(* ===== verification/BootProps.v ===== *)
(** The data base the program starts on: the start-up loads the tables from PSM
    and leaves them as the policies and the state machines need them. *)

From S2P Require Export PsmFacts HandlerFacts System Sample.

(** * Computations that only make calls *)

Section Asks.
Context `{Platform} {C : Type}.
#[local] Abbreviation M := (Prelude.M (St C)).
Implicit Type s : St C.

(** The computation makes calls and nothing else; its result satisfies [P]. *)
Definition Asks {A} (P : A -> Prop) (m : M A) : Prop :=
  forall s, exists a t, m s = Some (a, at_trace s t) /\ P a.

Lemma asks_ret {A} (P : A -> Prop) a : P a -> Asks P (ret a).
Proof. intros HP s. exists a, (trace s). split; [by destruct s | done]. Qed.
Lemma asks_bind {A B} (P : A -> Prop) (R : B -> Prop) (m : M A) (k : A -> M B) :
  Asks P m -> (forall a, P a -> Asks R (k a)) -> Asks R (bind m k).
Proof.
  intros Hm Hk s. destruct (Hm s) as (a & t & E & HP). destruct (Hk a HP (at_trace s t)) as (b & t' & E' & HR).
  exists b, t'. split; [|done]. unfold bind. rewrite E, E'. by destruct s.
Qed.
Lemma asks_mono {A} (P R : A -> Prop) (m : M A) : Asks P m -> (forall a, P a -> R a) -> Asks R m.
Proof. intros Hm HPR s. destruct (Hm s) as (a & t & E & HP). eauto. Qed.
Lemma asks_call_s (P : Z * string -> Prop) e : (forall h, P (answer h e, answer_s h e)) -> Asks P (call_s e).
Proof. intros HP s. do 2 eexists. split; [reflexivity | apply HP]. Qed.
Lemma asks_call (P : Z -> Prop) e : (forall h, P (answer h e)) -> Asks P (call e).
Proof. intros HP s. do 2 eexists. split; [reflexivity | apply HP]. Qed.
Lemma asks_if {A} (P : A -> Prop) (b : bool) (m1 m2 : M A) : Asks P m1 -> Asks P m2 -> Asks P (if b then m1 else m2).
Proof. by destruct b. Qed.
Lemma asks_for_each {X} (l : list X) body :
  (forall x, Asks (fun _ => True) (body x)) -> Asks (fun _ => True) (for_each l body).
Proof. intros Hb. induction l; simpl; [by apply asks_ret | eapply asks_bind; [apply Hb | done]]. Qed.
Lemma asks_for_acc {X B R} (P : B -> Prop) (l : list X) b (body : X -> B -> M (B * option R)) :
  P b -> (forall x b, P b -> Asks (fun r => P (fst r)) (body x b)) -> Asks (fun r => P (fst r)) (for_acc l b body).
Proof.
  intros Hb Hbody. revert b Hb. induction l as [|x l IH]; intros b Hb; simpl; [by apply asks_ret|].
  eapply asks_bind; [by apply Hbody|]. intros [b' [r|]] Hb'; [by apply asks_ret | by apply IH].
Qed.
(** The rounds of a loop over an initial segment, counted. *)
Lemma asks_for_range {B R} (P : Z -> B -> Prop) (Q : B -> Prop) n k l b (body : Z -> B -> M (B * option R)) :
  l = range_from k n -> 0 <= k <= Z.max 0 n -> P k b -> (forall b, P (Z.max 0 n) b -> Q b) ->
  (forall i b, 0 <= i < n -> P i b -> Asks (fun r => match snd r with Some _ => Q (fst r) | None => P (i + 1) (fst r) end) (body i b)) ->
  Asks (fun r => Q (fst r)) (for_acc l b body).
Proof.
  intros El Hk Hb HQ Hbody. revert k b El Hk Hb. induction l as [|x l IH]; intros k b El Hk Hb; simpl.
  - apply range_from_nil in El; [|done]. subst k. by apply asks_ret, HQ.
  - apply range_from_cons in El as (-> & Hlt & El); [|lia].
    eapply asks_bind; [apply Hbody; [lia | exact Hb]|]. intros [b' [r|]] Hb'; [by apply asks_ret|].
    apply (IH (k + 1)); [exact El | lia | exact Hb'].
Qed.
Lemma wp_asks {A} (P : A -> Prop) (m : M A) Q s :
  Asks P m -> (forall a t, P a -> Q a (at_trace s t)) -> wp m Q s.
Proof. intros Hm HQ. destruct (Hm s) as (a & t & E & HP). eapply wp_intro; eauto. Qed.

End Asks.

####

• Description of the task:
Starting at the first line of the data above, please restate word for word every line up to and including the one that holds "-> Asks R m.", and add nothing else.

• Answer to the problem:
(* ===== verification/BootProps.v ===== *)
(** The data base the program starts on: the start-up loads the tables from PSM
    and leaves them as the policies and the state machines need them. *)

From S2P Require Export PsmFacts HandlerFacts System Sample.

(** * Computations that only make calls *)

Section Asks.
Context `{Platform} {C : Type}.
#[local] Abbreviation M := (Prelude.M (St C)).
Implicit Type s : St C.

(** The computation makes calls and nothing else; its result satisfies [P]. *)
Definition Asks {A} (P : A -> Prop) (m : M A) : Prop :=
  forall s, exists a t, m s = Some (a, at_trace s t) /\ P a.

Lemma asks_ret {A} (P : A -> Prop) a : P a -> Asks P (ret a).
Proof. intros HP s. exists a, (trace s). split; [by destruct s | done]. Qed.
Lemma asks_bind {A B} (P : A -> Prop) (R : B -> Prop) (m : M A) (k : A -> M B) :
  Asks P m -> (forall a, P a -> Asks R (k a)) -> Asks R (bind m k).
Proof.
  intros Hm Hk s. destruct (Hm s) as (a & t & E & HP). destruct (Hk a HP (at_trace s t)) as (b & t' & E' & HR).
  exists b, t'. split; [|done]. unfold bind. rewrite E, E'. by destruct s.
Qed.
Lemma asks_mono {A} (P R : A -> Prop) (m : M A) : Asks P m -> (forall a, P a -> R a) -> Asks R m.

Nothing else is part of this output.